Laura honey, rant all you want about this stuff. It’s so refreshing to hear that others get it!
You’ll be happy to know that my adult stepdaughter’s teammates in college all referred to my husband as “Mr. Rottenberg.” I never realized what a sign of respect it was until I watched it in action. I don’t like to be called “Mrs. Rottenberg,” but then again, I use a Hebrew name, so if someone can pronounce my first name properly, including the “ch” part, I’m happy.
I do prefer courtesy. I like it when things are clearly stated with no ambiguities, and promises are kept.
Sometimes there seems to be an assumption that we’ll get the message by osmosis, telepathy, or some other mysterious way!
Born2bme: I wonder whether having had an Aspie dad influenced my value system even more than the era in which I grew up. He had his faults, God knows, but my dad was very big on courtesy and consideration for others. My mother, my friends’ parents, and my teachers all drummed these things into me as well, but I remember my father talking about courtesy and consideration as though they were every bit as necessary as oxygen and nourishing food. It definitely made an impression on me.
Rachel: I think both my parents may have had Aspergian characteristics. There was certainly a heavy emphasis on courtesy, manners, and consideration of other peoples’ feelings. They also had a strong sense of the “right” way for things to be done.
I think courtesy was emphasized even at school and by other parents, back then, much more than it is today. It seems to be politically incorrect to judge poor behaviour in children now. I don’t envy teachers in today’s classroom.
Temple Grandin once said that she thought the increase in AS diagnosis is in part due to the fact that manners and civility. It is interesting that at the time I heard her say that I was thinking the same thing. Used to be social skills were saying please, thank you, excuse me and knowing which fork to use at the dinner party. Do those things today and you are the brunt of bullying. Go figure.
It’s nice to know there are still some polite people in the world!
So often when people say they’re busy all it means is that they’re disorganised and they don’t want to admit it or do any thing about it! Cue: I’m too busy to say ‘yes please’ or ‘no thanks’ to your offer of help, but I can write a whole email explaining what it is that has kept me so unbelievably busy over the last few weeks!
Also I wonder if it’s easier to forget common courtesy over email. After all, you’re only a line or so in their inbox, not a whole person deserving of their attention and respect.
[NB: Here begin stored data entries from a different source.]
(** ** Claims *)

(** C25: the strict decoder of signed research commands is exact: on any byte
    string it returns a command exactly when the bytes are that command's
    deterministic encoding, the command's fields have their Rust types, and the
    command validates (fields, role, payload and signature).  So no two byte strings
    decode to the same command, no canonical encoding of a valid one is refused, and
    overlong integers, wrong lengths, unknown tags and trailing bytes never pass. *)
Theorem signed_codec_exact bs s : Forall is_byte bs -> zlen bs <= u64_max ->
  signed_from_canonical_bytes bs = Ok s <->
  typed_signed s /\ encode_signed s = bs /\ validate s = Ok tt.
Proof. apply signed_codec. Qed.

(** C4: after any history of calls the research graph is well formed: every object
    carries its own kind, key and version and a payload that validates; evaluations,
    receipts, claims, licenses, challenges and resolutions refer to objects that are
    there, in time order; the current shares of a claim are a valid allocation among
    contributors whose work its receipt accepted; a claim is challenged exactly
    while it has an active challenge, which is open and of that claim; resolved
    challenges and resolutions name each other; every applied command's object is
    there. *)
Theorem research_graph_well_formed st : reachable st -> wf st.
Proof. apply reachable_is_wf. Qed.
But then again, I’ve never received more than thirty emails in a day, and I still manage to get behind in replying to some, so – who am I to criticise?
Born2bme: I totally agree–It’s become forbidden to judge bad behavior in children. We just have to understand where they’re coming from, and that’s as far as it goes. I’m very keen on understanding where children are coming from, but I also expect courtesy and respect. The two aren’t mutually exclusive categories. Just ask my kid! It’s so nice to talk with someone else who get’s that.
Dan: I hadn’t heard Temple Grandin say that, but it makes a lot of sense. I’ve noticed over the past few years that when I say “Please” and “Thank you” in a store, I sometimes get weird looks, almost as though I’m hopelessly naive. I’m not sure how to communicate that I’m trying to bring a little more civility into the world.
Sandrine: You’ve totally hit the nail on the head. People are too busy to respond, but when you call them on it, they have sufficient time to explain *why* they’ve been too busy to respond. Argh! The cognitive dissonance is almost painful.
Everyone gets behind on their emails at one time or another. I do as well. I’m not bothered when people get behind. I’m bothered when they don’t prioritize, and when they don’t follow through and give an answer, but leave it to me to keep bugging them with no resolution in sight. I feel required to respond pretty quickly to people who ask a sincere question or make a sincere offer, and I feel obligated to resolve open issues, just as I would in face-to-face conversation. Of course, if there is illness, injury, bereavement, or other life crisis, I totally understand that all bets are off. But when everyday life itself becomes such a crisis that all civility is lost, then there’s a problem, and it ain’t with me.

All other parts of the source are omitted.